MIT-Pollutant-Nano_0Biodegradable nanoparticles remove toxic contaminants from water and soil without leaving byproducts behind.

Scientists from University of Regensburg, Germany, and their colleagues over at the MIT, discovered a way to quickly and efficiently remove dangerous pollutants from water and soil. The method, which uses nanoparticles, is much better than any existing technology, as it is cheaper, simpler, cleaner and much more effective.

The new technology is the first one, which uses nanoparticles to remove contaminants without leaving any byproducts behind. Just like with all previous cases, the nanoparticles bind to the contaminants and form clusters.

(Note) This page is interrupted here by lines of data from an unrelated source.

Lemma fgt_flt (x y : float) : fgt x y = flt y x.
Proof. reflexivity. Qed.

(** [x < y] excludes [y < x]. *)
Lemma flt_asym (x y : float) : flt x y = true -> flt y x = false.
Proof.
  intros H. apply flt_compare in H. apply not_true_is_false. intros H'.
  apply flt_compare in H'.
  rewrite (SFcompare_swap (Prim2SF x) (Prim2SF y)), H in H'. discriminate.
Qed.

(** Two numbers neither of which is below the other are equal. *)
Lemma feq_of_not_lt (x y : float) :
  not_nan x = true -> not_nan y = true ->
  flt x y = false -> flt y x = false -> feq x y = true.
Proof.
  unfold not_nan. intros Hx Hy Hxy Hyx.
  apply feq_compare in Hx. apply feq_compare in Hy.
  destruct (SFcompare_total _ _ Hx Hy) as [c Hc].
  destruct c.
  - apply feq_compare. exact Hc.
  - apply flt_compare in Hc. congruence.
  - assert (flt y x = true); [|congruence].
    apply flt_compare. rewrite (SFcompare_swap (Prim2SF x) (Prim2SF y)), Hc.
    reflexivity.
Qed.

(** [==] is a congruence for [<], on either side. *)
Lemma flt_feq_l (a b q : float) : feq a b = true -> flt a q = flt b q.
Proof.
  intros H. apply feq_compare in H.
  unfold flt. rewrite !FloatAxioms.ltb_spec. unfold SFltb.
  rewrite (SFcompare_Eq_l _ _ (Prim2SF q) H). reflexivity.
Qed.

Lemma flt_feq_r (a b q : float) : feq a b = true -> flt q a = flt q b.
Proof.
  intros H. apply feq_compare in H.
  unfold flt. rewrite !FloatAxioms.ltb_spec. unfold SFltb.
  rewrite (SFcompare_swap (Prim2SF a) (Prim2SF q)).
  rewrite (SFcompare_swap (Prim2SF b) (Prim2SF q)).
  rewrite (SFcompare_Eq_l _ _ (Prim2SF q) H). reflexivity.
Qed.
(** X20: whenever the icon lookup shows the icon of a service (a
    compound id that is the provider id of a service of its base
    provider) and there is no exact match, the name lookup shows the
    name of a service of the same provider, never the provider's own
    name or a synthesized one. *)
Theorem service_icon_service_name
    (p : string) (parsed : ParsedProvider) (config : Config.t Element)
    (key : string) (service : Service.t Element) :
  parseProvider p = Return parsed ->
  OAUTH_PROVIDERS !! baseProvider parsed = Some config ->
  includes "-" p = true ->
  In (key, service) (Config.services config) ->
  Service.providerId service = p ->
  exact_match Element getServiceByProviderAndId getServiceIdFromScopes
    props p = None ->
  (exists key' service',
     In (key', service') (Config.services config)
     /\ Service.providerId service' = p
     /\ icon_of p = Return (Service.icon service' "h-4 w-4"))
  /\ (exists key' service',
        In (key', service') (Config.services config)
        /\ name_of p = Return (Some (Service.name service'))).
Proof.
  intros Hparsed Hconfig Hcompound Hin Hid Hexact. split.
  - unfold getProviderIcon, get_property.
    rewrite Hparsed, Hconfig, Hcompound.
    destruct (List.find _ (map snd (Config.services config)))
      as [service'|] eqn:Hfind.
    + apply find_some in Hfind as [Hin' Hid'].
      apply in_map_iff in Hin' as ([key' service''] & Heq & Hin').
      cbn in Heq. subst service''.
      exists key', service'. split; [exact Hin'|].
      split; [by apply String.eqb_eq | reflexivity].
    + assert (In service (map snd (Config.services config))) as Hservice.
      { apply in_map_iff. by exists (key, service). }
      pose proof (find_none _ _ Hfind service Hservice) as Hno. cbn in Hno.
      apply String.eqb_neq in Hno. contradiction.
  - unfold exact_match in Hexact.
    unfold getProviderName, getProviderName_parse, get_property.
    destruct (getServiceByProviderAndId p _) as [s|e]; [discriminate|].
    rewrite Hparsed. cbn zeta. rewrite Hconfig, Hcompound.
    destruct (List.find _ (Config.services config))
      as [[key' service']|] eqn:Hfind.
    + apply find_some in Hfind as [Hin' _].
      by exists key', service'.
    + pose proof (find_none _ _ Hfind (key, service) Hin) as Hno.
      cbn in Hno. rewrite Hid, String.eqb_refl in Hno.
      by rewrite !orb_true_r in Hno.
Qed.

End Lookup.

Lemma sample_plain_initials :
  plain_initials sample_toUpperCase "my-custom-tool".
Proof. unfold plain_initials. cbn. by repeat constructor. Qed.

(** An id no registry entry answers to. *)
Lemma unregistered_fallback_witness :
  exists n,
    getProviderName string sample_toUpperCase sample_providers
      sample_parseProvider sample_getService
      FetchSpec.sample_serviceIdFromScopes
      (FetchSpec.sample_props None) "my-custom-tool" = Return (Some n)
    /\ String.length n = 14
    /\ includes "-" n = false.
Proof.
  refine (proj1 (unregistered_fallback string sample_ExternalLink
                   sample_toUpperCase sample_providers sample_parseProvider
                   sample_getService FetchSpec.sample_serviceIdFromScopes
                   (FetchSpec.sample_props None) "my-custom-tool" _ _
                   sample_plain_initials));
    reflexivity.
Defined.

(** The sheets service of the sample registry. *)
Lemma service_icon_service_name_witness :
  exists key' service',
    In (key', service') (Config.services sample_google)
    /\ getProviderName string sample_toUpperCase sample_providers
         sample_parseProvider sample_getService
         FetchSpec.sample_serviceIdFromScopes
         (FetchSpec.sample_props None) "google-sheets"
       = Return (Some (Service.name service')).
Proof.
  refine (proj2 (service_icon_service_name string sample_ExternalLink
                   sample_toUpperCase sample_providers sample_parseProvider
                   sample_getService FetchSpec.sample_serviceIdFromScopes
                   (FetchSpec.sample_props None) "google-sheets"
                   {| baseProvider := "google" |} sample_google
                   "sheets" sample_sheets _ _ _ _ _ _));
    try reflexivity.
  by left.
Defined.

End FallbackProps.

(** * Further properties of the Agent block *)

Module OptionProps.
Import Js JsFacts AgentBlock AgentSpec AgentOptions AgentProps.

(** X18: every non-empty model name the dropdown offers resolves: with
    that name as [params.model], whatever else [params] holds, the
    resolver returns the table's tool for it and does not throw. *)
Theorem options_resolve
    (MODEL_TOOLS : gmap string string) (params : gmap string Value)
    (model : string) :
  tools_named MODEL_TOOLS ->
  model ∈ model_options MODEL_TOOLS ->
  model <> "" ->
  params !! "model" = Some (Str model) ->
  exists t,
    MODEL_TOOLS !! model = Some t
    /\ t <> ""
    /\ tool MODEL_TOOLS params = Return (ToolId t).
Proof.
  intros Hnamed Hoption Hne Hmodel. unfold model_options in Hoption.
  apply elem_of_dom in Hoption as [t Ht].
  exists t. split; [exact Ht|]. split; [by apply (Hnamed model)|].
  rewrite (tool_lookup MODEL_TOOLS Hnamed).
  assert (effective_model params = model) as ->;
    [|unfold get_property; by rewrite Ht].
  unfold effective_model. rewrite Hmodel. cbn.
  apply truthy_nonempty in Hne. by rewrite Hne.
Qed.

(** The one option of the sample table, beside an API key. *)
Lemma options_resolve_witness :
  exists t,
    sample_tools !! "gpt-4o" = Some t
    /\ t <> ""
    /\ tool sample_tools
         {[ "model" := Str "gpt-4o"; "apiKey" := Str "sk-test" ]}
       = Return (ToolId t).
Proof.
  apply (options_resolve sample_tools
           {[ "model" := Str "gpt-4o"; "apiKey" := Str "sk-test" ]} "gpt-4o"
           sample_tools_named).
  - unfold model_options, sample_tools. apply elem_of_dom. by eexists.
  - discriminate.
  - reflexivity.
Defined.

End OptionProps.
(** * Lagos State Property Portal: role checks and status transitions

    A shallow embedding of the Django/REST-framework code that decides who
    may move which record to which status: the permission classes, the
    verification serializers, the payment and invoice model hooks and the
    view actions built on them.  Database tables are finite maps from
    primary keys to rows; a view is a function from the requesting user, the
    request payload, the clock reading and the tables it touches to an HTTP
    response and the new tables. *)

From stdpp Require Import gmap strings list.
From Stdlib Require Import ZArith Ascii String.

Open Scope Z_scope.
Open Scope string_scope.

(** ** Exceptions, results and responses *)

(** The exceptions the modelled code can raise. *)
Inductive Exception : Type :=
| ValidationError
| SkipField
| IntegrityError
| ValueError
| DoesNotExist
| AssertionError.

(** Outcome of a call that either returns or raises. *)
Inductive Result (A : Type) : Type :=
| Ok (a : A)
| Raise (e : Exception).
Arguments Ok {A} a.
Arguments Raise {A} e.

Definition bind {A B : Type} (r : Result A) (k : A -> Result B) : Result B :=
  match r with
  | Ok a => k a
  | Raise e => Raise e
  end.

Notation "x <- c1 ;;; c2" := (bind c1 (fun x => c2))
  (at level 100, c1 at next level, right associativity).

(** What a view answers.  An exception that no handler catches leaves the
    view as a server error. *)
Inductive Response (A : Type) : Type :=
| HTTP_200_OK (data : A)
| HTTP_201_CREATED (data : A)
| HTTP_400_BAD_REQUEST
| HTTP_401_UNAUTHORIZED
| HTTP_403_FORBIDDEN
| HTTP_404_NOT_FOUND
| HTTP_500_SERVER_ERROR (e : Exception).
Arguments HTTP_200_OK {A} data.
Arguments HTTP_201_CREATED {A} data.
Arguments HTTP_400_BAD_REQUEST {A}.
Arguments HTTP_401_UNAUTHORIZED {A}.
Arguments HTTP_403_FORBIDDEN {A}.
Arguments HTTP_404_NOT_FOUND {A}.
Arguments HTTP_500_SERVER_ERROR {A} e.

(** The body of a successful response. *)
Definition response_data {A : Type} (r : Response A) : option A :=
  match r with
  | HTTP_200_OK data | HTTP_201_CREATED data => Some data
  | _ => None
  end.
Lemma rows_at_present frame s :
  in_index frame s -> pd.rows_at frame s <> [].
Proof.
  unfold in_index, pd.rows_at.
  induction frame as [| [s' q'] frame IH]; simpl; intro H; [contradiction | ].
  destruct (String.eqb_spec s' s) as [-> | Hne]; [discriminate | ].
  destruct H as [H | H]; [contradiction | exact (IH H)].
Qed.

Lemma rows_at_unique frame s :
  deduplicated frame -> in_index frame s ->
  exists q, pd.rows_at frame s = [q] /\ In (s, q) frame.
Proof.
  unfold deduplicated, in_index.
  induction frame as [| [s' q'] frame IH]; simpl; intros Hnd H;
    [contradiction | ].
  inversion Hnd as [| x l Hnotin Hnd']; subst.
  unfold pd.rows_at. simpl.
  destruct (String.eqb_spec s' s) as [-> | Hne].
  - exists q'. split; [ | left; reflexivity ].
    simpl. f_equal. apply (rows_at_absent frame s Hnotin).
  - destruct H as [H | H]; [contradiction | ].
    destruct (IH Hnd' H) as (q & Hq & Hin).
    exists q. split; [exact Hq | right; exact Hin].
Qed.

Lemma loc_QID_absent frame s :
  ~ in_index frame s -> pd.loc_QID frame (JStr s) = Raise (KeyError (JStr s)).
Proof.
  intro H. unfold pd.loc_QID. rewrite (rows_at_absent _ _ H). reflexivity.
Qed.

Lemma loc_QID_present frame s :
  in_index frame s -> exists c, pd.loc_QID frame (JStr s) = Ret c.
Proof.
  intro H. unfold pd.loc_QID. pose proof (rows_at_present _ _ H) as Hne.
  destruct (pd.rows_at frame s) as [| q [| q2 qs]]; [contradiction | | ];
    eexists; reflexivity.
Qed.

Lemma loc_QID_unique frame s :
  deduplicated frame -> in_index frame s ->
  exists q, pd.loc_QID frame (JStr s) = Ret (Scalar q) /\ In (s, q) frame.
Proof.
  intros Hnd H. destruct (rows_at_unique _ _ Hnd H) as (q & Hq & Hin).
  exists q. unfold pd.loc_QID. rewrite Hq. split; [reflexivity | exact Hin].
Qed.

Lemma in_index_dec frame s : {in_index frame s} + {~ in_index frame s}.
Proof. apply in_dec, string_dec. Qed.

The difference, however, is in the type of particles. The ones used by the researchers are biodegradable polymers, which are also currently used in medicine for drug delivery. This allows for the clusters to be safely removed using filters or UV light- no magnets necessary.

The researchers also tested their invention on waters with fish embryos. It proved to be extremely successful in removing the unwanted contaminants, while the embryos remained intact. In addition, the team states that technology is just as effective for water, as it is for soil, securing more land and resources for future farming practices.

The scientists are convinced that the technology is very promising, and can be easily scaled up to commercial quantities. They would need just a couple of years to set up a pilot scale study, and an interested investor of course.

Removing pollutants from water and soil has been a major area of interest for researchers and inventors for the past few years, especially since fresh water resources are becoming more scarce than ever. Other technologies with huge potential include the water treatment plant that removes contaminants from mining industry, the technique by CSIRO scientists to remove nuclear contaminants, and of course the device by the smart teenager that purifies water and generates electricity.